Monday, February 15, 2010

News Media and Congress Are Confused About Black Liquor Subsidies

With so much confusion in the mainstream news media and Congress about black-liquor subsidies for U.S. pulp mills, it's time to set the record straight.

Many mis-statements emanated from Washington in the past week regarding how proposed jobs legislation would deal with black liquor, a pulp byproduct. Examples:
  • Reuters: The Democratic proposal "eliminates 'black liquor' tax break used by paper companies. Such companies have reaped big benefits from the credit, qualifying for it by blending a paper by-product known as "black liquor" with small amounts of diesel, which critics say was not the intention of the law."
  • Associated Press: "Many elements would be financed by a variety of provisions closing tax loopholes such as one enjoyed by paper companies that get a credit from burning a dirty pulp-making byproduct known 'black liquor' as though it were an alternative fuel."
  • Joint statement from the leading members of the Senate Finance Committee, Max Baucus (D-Montana) and Chuck Grassley (R-Iowa): "The provision would modify the $1.01 per gallon cellulosic biofuel producer credit to exclude fuels with significant water, sediment, or ash content, such as black liquor. . . . This proposal is estimated to raise $24 billion over ten years."
To set the record straight, black liquor is a byproduct of making kraft pulp, not of paper. (I'm not splitting hairs; there are companies that make paper but not kraft pulp and companies that make pulp but not paper.) Opposition to black liquor subsidies last year had to do with lack of "additionality" -- that is, the government shelled out billions to pulp mills for getting them to do what they would have done without the tax credits -- and the favoring of virgin pulp over recycled pulp.

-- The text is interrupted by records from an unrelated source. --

Lemma sorted_asc_elem (m : gmap Qc Qc) p q :
  (p, q) ∈ sorted_asc m <-> m !! p = Some q.
Proof.
  unfold sorted_asc. rewrite merge_sort_Permutation. apply elem_of_map_to_list.
Qed.

Lemma take_or_beyond (R : relation (Qc * Qc)) (l : list (Qc * Qc)) k x :
  StronglySorted R l -> x ∈ l ->
  x ∈ take k l \/ Forall (fun y => R y x) (take k l).
Proof.
  intros Hs Hx. rewrite <- (take_drop k l) in Hs, Hx.
  apply elem_of_app in Hx as [Hx|Hx]; [by left|]. right.
  apply Forall_forall. intros y Hy.
  by eapply StronglySorted_app_1_elem_of.
Qed.

(** X11.  With [emit_full] off and a non-negative [top_n], a published
    state shows at most [top_n] levels per side, each of them a level of the
    book, and they are the best ones: a bid of the book that is not shown is
    priced below every bid shown, an ask that is not shown above every ask
    shown. *)
Theorem top_levels_are_best now ts (s : BinanceL2BookBuilder)
    (b : Models.BookState) :
  book_state now ts s = Some b ->
  emit_full s = false ->
  0 <= top_n s ->
  (length (Models.bids b) <= Z.to_nat (top_n s))%nat
  /\ (length (Models.asks b) <= Z.to_nat (top_n s))%nat
  /\ (forall p q, (p, q) ∈ Models.bids b -> bids s !! p = Some q)
  /\ (forall p q, (p, q) ∈ Models.asks b -> asks s !! p = Some q)
  /\ (forall p q, bids s !! p = Some q ->
        (p, q) ∈ Models.bids b
        \/ Forall (fun l => (p < l.1)%Qc) (Models.bids b))
  /\ (forall p q, asks s !! p = Some q ->
        (p, q) ∈ Models.asks b
        \/ Forall (fun l => (l.1 < p)%Qc) (Models.asks b)).
Proof.
  intros Hstate Hfull Hn. unfold book_state in Hstate.
  rewrite Hfull in Hstate. unfold _top_levels, slice_to in Hstate.
  destruct (top_n s <? 0) eqn:Hneg; [apply Z.ltb_lt in Hneg; lia|].
  set (k := Z.to_nat (top_n s)) in *.
  destruct (take k (sorted_desc (bids s))) as [|[bb qb] bs] eqn:Hbs; [done|].
  destruct (take k (sorted_asc (asks s))) as [|[ba qa] as_] eqn:Has; [done|].
  injection Hstate as <-. cbn [Models.bids Models.asks].
  rewrite <- Hbs, <- Has.
  split; [rewrite length_take; lia|]. split; [rewrite length_take; lia|].
  split; [|split; [|split]].
  - intros p q Hin. apply sorted_desc_elem.
    rewrite <- (take_drop k). apply elem_of_app. by left.
  - intros p q Hin. apply sorted_asc_elem.
    rewrite <- (take_drop k). apply elem_of_app. by left.
  - intros p q Hin. apply sorted_desc_elem in Hin.
    apply (take_or_beyond (fun x y => (y.1 < x.1)%Qc) _ k (p, q));
      [apply sorted_desc_strict | done].
  - intros p q Hin. apply sorted_asc_elem in Hin.
    apply (take_or_beyond (fun x y => (x.1 < y.1)%Qc) _ k (p, q));
      [apply sorted_asc_strict | done].
Qed.

(** X12.  [_emit_state] publishes only when it has a level to show on both
    sides: with no bid or no ask in the book, or with [top_n] zero (and
    [emit_full] off), it returns with the builder as it was. *)
Theorem emit_needs_both_sides now ts (s : BinanceL2BookBuilder) :
  bids s = ∅ \/ asks s = ∅ \/ (emit_full s = false /\ top_n s = 0) ->
  _emit_state now ts s = Done tt s.
Proof.
  intros Hcase. unfold _emit_state, bind, get.
  assert (Hnone : book_state now ts s = None); [|by rewrite Hnone].
  unfold book_state, _top_levels, sorted_desc, sorted_asc.
  destruct Hcase as [Hb|[Ha|[Hfull Hzero]]].
  - rewrite Hb, map_to_list_empty.
    change (merge_sort price_desc []) with (@nil (Qc * Qc)).
    destruct (emit_full s); [done|]. unfold slice_to.
    destruct (top_n s <? 0); by rewrite ?take_nil.
  - rewrite Ha, map_to_list_empty.
    change (merge_sort price_asc []) with (@nil (Qc * Qc)).
    destruct (emit_full s).
    + by destruct (merge_sort price_desc _) as [|[] ?].
    + unfold slice_to at 2. destruct (top_n s <? 0); rewrite ?take_nil;
        by destruct (slice_to _ _) as [|[] ?].
  - rewrite Hfull, Hzero. reflexivity.
Qed.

There are two U.S. government programs at issue, alternative fuel mixture credits and the cellulosic biofuel producer credits. The former required a bit of diesel to be mixed with black liquor and resulted in an estimated $8 to $10 billion being given out to pulp and paper companies last year. The program expired Dec. 31.

Some versions of the jobs legislation would extend the alternative fuel mixture program while excluding black liquor. But, contrary to the Reuters article, even Congress isn't claiming that would save money, just prevent even more money from being given out for black liquor.

Where Congress members are going wrong is their claim that they would save taxpayers $25 billion by not allowing cellulosic biofuel producer credits from being issued for black liquor. That so-called "Son of Black Liquor" tax loophole does not exist, as explained in Heroic Senators Rush to Close Non-Existent 'Son of Black Liquor' Loophole.

Below is the full text of a letter that Karl J. Simon, director of the Compliance and Strategies Division at the Environmental Protection Agency's National Vehicle and Fuel Emissions Laboratory, sent on Dec. 28 to Pam Blackledge of the Environmental Paper Network stating that black liquor does not qualify for the credits. You can click on the image above to see the letter, which was sent in response to a letter from 27 environmental groups opposed to Son of Black Liquor.

Thank you for your letter of December 4, 2009 expressing concern over alternative fuel tax credits being given for the use of black liquor from kraft pulp and paper mills and requesting that the Environmental Protection Agency (EPA) clearly state that black liquor is not eligible for the cellulosic biofuels producer credit.

The $1.01 cellulosic biofuel producer credit is a tax credit put in place by the 2008 Farm Bill and administered by the Internal Revenue Service. The act's language requires that among other things, in order to qualify as cellulosic biofuel, the fuel must meet "the registration requirements for fuels and fuel additives established by the Environmental Protection Agency under section 211 of the Clean Air Act (42 U.S.C 7545)." These registration requirements are applicable only to motor vehicle gasoline, motor vehicle diesel fuel, and additives for these fuels. Our understanding of black liquor is that it is a byproduct of the paper milling process with the consistency of molasses.

EPA has designated only motor vehicle gasoline and diesel fuels for registration. Based on available and limited information at this time, black liquor would not appear to be either a motor vehicle gasoline or diesel fuel. As a result, it does not appear that EPA would register black liquor as a fuel. Additionally, a manufacturer could pursue registering black liquor as a fuel additive. There is a series of requirements that apply if any applicant wishes to pursue registering a fuel additive. We do not have any application for registering black liquor as a fuel or fuel additive before us, and we are not aware of anyone intending to apply.